** Task data follows **

(** C3: in a call of [performTask] with the task in [PREPARE] (the [try]
    block is then the PREPARE block followed by the DECISION block), if
    [processPrepareRpcs] throws the block throws, and otherwise the block
    moves the task to [DECISION] exactly when, after [processPrepareRpcs]
    and [sendPrepareRpc], the pipeline is empty and the cursor is at the end
    of the cache; at that transition the decision becomes [COMMIT] unless it
    is [ABORT], the cursor is set to the head of the cache and nothing else
    changes; without the transition the block changes nothing more. *)
Theorem prepare_block_enters_decision w :
  state (task w) = PREPARE →
  tryBlock objectFinder_lookup PrepareRpc_MAX_OBJECTS_PER_RPC
    DecisionRpc_MAX_OBJECTS_PER_RPC wrap w
  = bindO (prepareBlock objectFinder_lookup PrepareRpc_MAX_OBJECTS_PER_RPC wrap w)
      (decisionBlock objectFinder_lookup DecisionRpc_MAX_OBJECTS_PER_RPC wrap)
  ∧ match processPrepareRpcs wrap (task w) with
    | Thrown st t1 =>
        prepareBlock objectFinder_lookup PrepareRpc_MAX_OBJECTS_PER_RPC wrap w
        = Thrown st (mkWorld (ramcloud w) t1)
    | Normal t1 =>
        let w2 :=
          sendPrepareRpc objectFinder_lookup PrepareRpc_MAX_OBJECTS_PER_RPC
            (mkWorld (ramcloud w) t1) in
        ∃ w',
          prepareBlock objectFinder_lookup PrepareRpc_MAX_OBJECTS_PER_RPC wrap w
          = Normal w'
          ∧ (state (task w') = DECISION
             ↔ prepareRpcs (task w2) = []
               ∧ nextCacheEntry (task w2) = length (commitCache (task w2)))
          ∧ (state (task w') = DECISION →
             decision (task w')
             = (if decide (decision (task w2) = TxDecision.ABORT)
                then TxDecision.ABORT else TxDecision.COMMIT)
             ∧ nextCacheEntry (task w') = 0
             ∧ sameControl (task w')
                 (set_state DECISION (set_decision (decision (task w')) (task w2)))
             ∧ commitCache (task w') = commitCache (task w2)
             ∧ ramcloud w' = ramcloud w2)
          ∧ (state (task w') ≠ DECISION → w' = w2)
    end.
Proof.
  intros Hs. split.
  { unfold tryBlock. rewrite initBlock_other by congruence. done. }
  unfold prepareBlock. rewrite decide_True by done.
  destruct (processPrepareRpcs_payload (task w)) as (rpcs & d & Hp & _).
  destruct (processPrepareRpcs wrap (task w)) as [t1|st t1]; [|done].
  simpl in Hp. subst t1.
  match goal with |- context [sendPrepareRpc _ _ ?w1] => set (w1' := w1) end.
  destruct (sendPrepareRpc_frame w1') as (F1 & _).
  set (w2 := sendPrepareRpc _ _ w1') in *. simpl.
  assert (state (task w2) = PREPARE) as Hs2 by (rewrite F1; done).
  destruct (isEmpty (prepareRpcs (task w2))) eqn:He;
    destruct (atEnd (task w2)) eqn:Ha; simpl.
  - eexists. split; [done|]. apply isEmpty_true in He.
    apply Nat.eqb_eq in Ha. simpl. repeat split; done.
  - eexists. split; [done|]. apply Nat.eqb_neq in Ha.
    rewrite Hs2. repeat split; try done. by intros [_ ?].
  - eexists. split; [done|]. rewrite Hs2. repeat split; try done.
    intros [? _]. apply isEmpty_true in H. congruence.
  - eexists. split; [done|]. rewrite Hs2. repeat split; try done.
    intros [? _]. apply isEmpty_true in H. congruence.
Qed.

(** ** The requests that are sent *)

Lemma sendPrepareLoop_keys n finder t cur :
  (commitCache (sendPrepareLoop objectFinder_lookup
                  PrepareRpc_MAX_OBJECTS_PER_RPC n finder t cur).1).*1
  = (commitCache t).*1.
Proof.
  destruct (sendPrepareLoop_task n finder t cur) as [_ Hr].
  by eapply CacheRel_keys.
Qed.

Lemma sendDecisionLoop_keys n finder t cur :
  (commitCache (sendDecisionLoop objectFinder_lookup
                  DecisionRpc_MAX_OBJECTS_PER_RPC n finder t cur).1).*1
  = (commitCache t).*1.
Proof.
  destruct (sendDecisionLoop_task n finder t cur) as [_ Hr].
  by eapply CacheRel_keys.
Qed.
(** The dictionary returned by [run_debate]; [round_list] is its
    ["rounds"] entry, a list of (round, consensus) pairs. *)
Record DebateResult : Type := mkResult {
  topic : string;
  total_rounds : Z;
  avg_consensus_score : Q;
  proposer_final_confidence : Q;
  critic_final_confidence : Q;
  consensus_reached : bool;
  round_list : list (Z * Q)
}.

Definition _calculate_consensus (strat : string) (proposer_arg critic_arg : Argument) : Q :=
  if String.eqb strat "entropy_reduction" then
    fmin (confidence_score proposer_arg) (confidence_score critic_arg)
  else if String.eqb strat "agreement_measure" then
    ((confidence_score proposer_arg + confidence_score critic_arg) / 2)%Q
  else (1 # 2)%Q.

Definition proposer_confidence (round_num : Z) : Q :=
  ((8 # 10) + inject_Z round_num * (5 # 100))%Q.
Definition critic_confidence (round_num : Z) : Q :=
  ((7 # 10) + inject_Z round_num * (4 # 100))%Q.

(** The body of the [for] loop of [run_debate] up to the append. *)
Definition make_round (strat proposer_position : string) (round_num : Z) : DebateRound :=
  let proposer_arg :=
    {| position := PROPOSER;
       content := "Round " +:+ pretty round_num +:+ ": " +:+ proposer_position;
       confidence_score := proposer_confidence round_num;
       supporting_evidence := [] |} in
  let critic_arg :=
    {| position := CRITIC;
       content := "Round " +:+ pretty round_num +:+ ": Counter-argument";
       confidence_score := critic_confidence round_num;
       supporting_evidence := [] |} in
  {| round_number := round_num;
     proposer_argument := Some proposer_arg;
     critic_argument := Some critic_arg;
     consensus_score := _calculate_consensus strat proposer_arg critic_arg |}.

Definition arg_confidence (a : option Argument) : result Q :=
  match a with
  | Some x => Ok (confidence_score x)
  | None => Raise AttributeError
  end.

Definition _generate_consensus (d : DebateOrchestrator) : result DebateResult :=
  do avg_consensus <-
    truediv (py_sum (map consensus_score (rounds d)))
            (inject_Z (Z.of_nat (length (rounds d))));
  do final_round <-
    match last (rounds d) with
    | Some r => Ok r
    | None => Raise IndexError
    end;
  do pc <- arg_confidence (proposer_argument final_round);
  do cc <- arg_confidence (critic_argument final_round);
  Ok {| topic := "Debate topic";
        total_rounds := Z.of_nat (length (rounds d));
        avg_consensus_score := avg_consensus;
        proposer_final_confidence := pc;
        critic_final_confidence := cc;
        consensus_reached := Qltb (75 # 100) avg_consensus;
        round_list := map (fun r => (round_number r, consensus_score r)) (rounds d) |}.

Definition run_debate (d : DebateOrchestrator) (topic_ proposer_position : string)
    : result DebateResult * DebateOrchestrator :=
  let rs :=
    fold_left
      (fun acc round_num =>
         acc ++ [make_round (scoring_strategy d) proposer_position round_num])
      (py_range 1 (num_rounds d + 1)) [] in
  let d' := {| num_rounds := num_rounds d;
               scoring_strategy := scoring_strategy d;
               rounds := rs |} in
  (_generate_consensus d', d').


End Debate.

(** ** Pipeline orchestrator ([pipeline_pattern.py]) *)
Module Pipeline.
Section WithValue.
Context {Value : Type}.

Record SchemaValidation : Type := mkSchema {
  required_fields : list string;
  optional_fields : option (list string)
}.

Definition validate (s : SchemaValidation) (data : gmap string Value) : bool :=
  forallb (fun field => bool_decide (is_Some (data !! field))) (required_fields s).

(** A stage is its name, its two schemas and its [execute] method, a
    transform that yields new data or [None]. *)
Record PipelineStage : Type := mkStage {
  name : string;
  input_schema : SchemaValidation;
  output_schema : SchemaValidation;
  stage_execute : gmap string Value -> option (gmap string Value)
}.

(** An entry of [execution_history]: {"stage": name, "data": result}. *)
Record PipelineOrchestrator : Type := mkPipeline {
  pipeline_name : string;
  stages : list PipelineStage;
  execution_history : list (string * gmap string Value)
}.

Definition new_pipeline (n : string) : PipelineOrchestrator :=
  {| pipeline_name := n; stages := []; execution_history := [] |}.

Definition add_stage (p : PipelineOrchestrator) (stage : PipelineStage)
    : PipelineOrchestrator :=
  {| pipeline_name := pipeline_name p;
     stages := stages p ++ [stage];
     execution_history := execution_history p |}.

Definition skipped (skip_stages : list string) (stage : PipelineStage) : bool :=
  existsb (String.eqb (name stage)) skip_stages.

(** The [for] loop of [execute]: the remaining stages, the current data
    and the history so far. *)
Fixpoint run_stages (todo : list PipelineStage) (skip_stages : list string)
    (current_data : gmap string Value) (history : list (string * gmap string Value))
    : option (gmap string Value) * list (string * gmap string Value) :=
  match todo with
  | [] => (Some current_data, history)
  | stage :: todo' =>
      if skipped skip_stages stage then
        run_stages todo' skip_stages current_data history
      else if negb (validate (input_schema stage) current_data) then
        (None, history)
      else
        match stage_execute stage current_data with
        | None => (None, history)
        | Some result =>
            if negb (validate (output_schema stage) result) then (None, history)
            else run_stages todo' skip_stages result (history ++ [(name stage, result)])
        end
  end.

Definition execute (p : PipelineOrchestrator) (initial_data : gmap string Value)
    (skip_stages : option (list string))
    : option (gmap string Value) * PipelineOrchestrator :=
  let skip := default [] skip_stages in
  let '(out, history) := run_stages (stages p) skip initial_data (execution_history p) in
  (out, {| pipeline_name := pipeline_name p;
           stages := stages p;
           execution_history := history |}).

Definition get_execution_trace (p : PipelineOrchestrator)
    : list (string * gmap string Value) :=
  execution_history p.

(** A non-skipped stage that validates its input, executes and validates
    its output on [data], giving [out]. *)
Definition stage_passes (stage : PipelineStage) (data out : gmap string Value) : Prop :=
  validate (input_schema stage) data = true /\
  stage_execute stage data = Some out /\
  validate (output_schema stage) out = true.

(** [passes skip pre data out entries]: every non-skipped stage of [pre]
    passes in turn, taking [data] to [out] and yielding the trace entries
    [entries], one per executed stage, in execution order. *)
Inductive passes (skip : list string)
    : list PipelineStage -> gmap string Value -> gmap string Value ->
      list (string * gmap string Value) -> Prop :=
| passes_nil data : passes skip [] data data []
| passes_skip stage pre data out entries :
    skipped skip stage = true ->
    passes skip pre data out entries ->
    passes skip (stage :: pre) data out entries
| passes_run stage pre data mid out entries :
    skipped skip stage = false ->
    stage_passes stage data mid ->
    passes skip pre mid out entries ->
    passes skip (stage :: pre) data out ((name stage, mid) :: entries).

End WithValue.
Arguments SchemaValidation : clear implicits.
Arguments PipelineStage : clear implicits.
Arguments PipelineOrchestrator : clear implicits.
End Pipeline.

(** ** Supervisor and workers ([supervisor_pattern.py]) *)
Module Supervisor.
Section WithValue.
Context {Value : Type}.

Inductive Status : Type := pending | running | completed | failed.

#[global] Instance Status_eq_dec : EqDecision Status.
Proof. solve_decision. Defined.

(** [result] of the source is [task_result] here; a Python [None] is
    [None]. *)
Record Task : Type := mkTask {
  task_id : string;
  description : string;
  assigned_to : option string;
  status : Status;
  task_result : option Value
}.

Record WorkerAgent : Type := mkWorker {
  name : string;
  expertise : option string;
  completed_tasks : Z;
  failed_tasks : Z
}.

Definition new_worker (n : string) (e : option string) : WorkerAgent :=
  {| name := n; expertise := e; completed_tasks := 0; failed_tasks := 0 |}.

(** [failed / max(1, completed + failed)]; the divisor is at least 1, so
    the division never raises.  This is the ideal quotient;
    [SupervisorR.get_load] has the rounded one. *)
Definition get_load (w : WorkerAgent) : Q :=
  (inject_Z (failed_tasks w) /
   inject_Z (Z.max 1 (completed_tasks w + failed_tasks w)))%Q.

Record SupervisorAgent : Type := mkSupervisor {
  supervisor_name : string;
  workers : odict WorkerAgent;
  tasks : gmap string Task;
  max_retries : Z;
  timeout : Q
}.
(** A text with a character that is no letter, after a NUL-free prefix, is
    not the name of a colour, whatever the case. *)
Lemma strcasecmp_not_letters p c r b :
  Forall (fun ch => code ch <> 0) p ->
  isalpha c = false -> code c <> 0 ->
  Forall (fun ch => isalpha ch = true) b ->
  strcasecmp (p ++ c :: r) b <> 0.
Proof.
  intros Hp Hc Hc0. revert b.
  induction Hp as [|d p Hd Hp IH]; intros b Hb.
  - simpl app. destruct b as [|c2 t2]; simpl.
    + now apply tolower_pos.
    + inversion Hb as [|? ? Hc2 _]; subst.
      destruct (Z.eqb_spec (tolower c) (tolower c2)) as [E|E]; [|lia].
      rewrite (tolower_alpha c c2 Hc2 E) in Hc. discriminate.
  - simpl app. destruct b as [|c2 t2]; simpl.
    + now apply tolower_pos.
    + inversion Hb as [|? ? _ Ht2]; subst.
      destruct (Z.eqb_spec (tolower d) (tolower c2)) as [E|E]; [|lia].
      now apply IH.
Qed.

Lemma strcasecmp_empty b :
  b <> [] -> Forall (fun ch => isalpha ch = true) b -> strcasecmp [] b <> 0.
Proof.
  intros Hne Hb. destruct b as [|c t]; [contradiction|].
  inversion Hb as [|? ? Hc _]; subst. simpl.
  apply isalpha_code in Hc.
  destruct (tolower_cases c) as [[? ->]|[? ->]]; lia.
Qed.

Lemma list_ascii_nonempty s : s <> EmptyString -> list_ascii_of_string s <> [].
Proof. destruct s; [contradiction | discriminate]. Qed.

Lemma named_color_unnamed html_colors color :
  table_ok html_colors ->
  (forall b, b <> [] -> Forall (fun ch => isalpha ch = true) b ->
             strcasecmp (list_ascii_of_string color) b <> 0) ->
  named_color html_colors color = color.
Proof.
  intros Hok Hno. induction Hok as [|e es [Hne Hal] _ IH]; [reflexivity|].
  simpl.
  destruct (Z.eqb_spec
              (strcasecmp (list_ascii_of_string color)
                 (list_ascii_of_string (name e))) 0) as [E|_];
    [|exact IH].
  exfalso. exact (Hno _ (list_ascii_nonempty _ Hne) Hal E).
Qed.

(** ** ParseColor *)

Lemma list_ascii_app s t :
  list_ascii_of_string (s +:+ t)
  = list_ascii_of_string s ++ list_ascii_of_string t.
Proof. induction s as [|c s IH]; simpl; [reflexivity | now rewrite IH]. Qed.

Lemma format_hex :
  parse_format None (list_ascii_of_string "#%02x%02x%02x")
  = [DLit "#"; DConv (Some 2%nat) ConvX; DConv (Some 2%nat) ConvX;
     DConv (Some 2%nat) ConvX].
Proof. reflexivity. Qed.

Lemma format_dec :
  parse_format None (list_ascii_of_string "rgb(%d, %d, %d)")
  = [DLit "r"; DLit "g"; DLit "b"; DLit "("; DConv None ConvD; DLit ",";
     DSpace; DConv None ConvD; DLit ","; DSpace; DConv None ConvD; DLit ")"].
Proof. reflexivity. Qed.

Lemma format_hex_rgb :
  parse_format None (list_ascii_of_string "rgb(0x%x, 0x%x, 0x%x)")
  = [DLit "r"; DLit "g"; DLit "b"; DLit "("; DLit "0"; DLit "x";
     DConv None ConvX; DLit ","; DSpace; DLit "0"; DLit "x";
     DConv None ConvX; DLit ","; DSpace; DLit "0"; DLit "x";
     DConv None ConvX; DLit ")"].
Proof. reflexivity. Qed.

Lemma scan3_hex h1 h2 h3 h4 h5 h6 tail :
  isxdigit h1 = true -> isxdigit h2 = true -> isxdigit h3 = true ->
  isxdigit h4 = true -> isxdigit h5 = true -> isxdigit h6 = true ->
  scan3 (String "#" (String h1 (String h2 (String h3 (String h4
           (String h5 (String h6 tail)))))))
    "#%02x%02x%02x"
  = Some (hex2 h1 h2, hex2 h3 h4, hex2 h5 h6).
Proof.
  intros H1 H2 H3 H4 H5 H6. unfold scan3, sscanf.
  rewrite format_hex. cbn [list_ascii_of_string scan].
  change (Ascii.eqb "#" "#") with true. cbv iota.
  rewrite (skip_space_digit h1) by assumption.
  rewrite scan_int_hex2 by assumption. cbn [scan app].
  rewrite (skip_space_digit h3) by assumption.
  rewrite scan_int_hex2 by assumption. cbn [scan app].
  rewrite (skip_space_digit h5) by assumption.
  rewrite scan_int_hex2 by assumption. cbn [scan app].
  reflexivity.
Qed.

** End of Task data **

From the top of the material above, please transcribe each line exactly. Include the line with "objectFinder_lookup DecisionRpc_MAX_OBJECTS_PER_RPC wrap)" and end there.

(** C3: in a call of [performTask] with the task in [PREPARE] (the [try]
    block is then the PREPARE block followed by the DECISION block), if
    [processPrepareRpcs] throws the block throws, and otherwise the block
    moves the task to [DECISION] exactly when, after [processPrepareRpcs]
    and [sendPrepareRpc], the pipeline is empty and the cursor is at the end
    of the cache; at that transition the decision becomes [COMMIT] unless it
    is [ABORT], the cursor is set to the head of the cache and nothing else
    changes; without the transition the block changes nothing more. *)
Theorem prepare_block_enters_decision w :
  state (task w) = PREPARE →
  tryBlock objectFinder_lookup PrepareRpc_MAX_OBJECTS_PER_RPC
    DecisionRpc_MAX_OBJECTS_PER_RPC wrap w
  = bindO (prepareBlock objectFinder_lookup PrepareRpc_MAX_OBJECTS_PER_RPC wrap w)
      (decisionBlock objectFinder_lookup DecisionRpc_MAX_OBJECTS_PER_RPC wrap)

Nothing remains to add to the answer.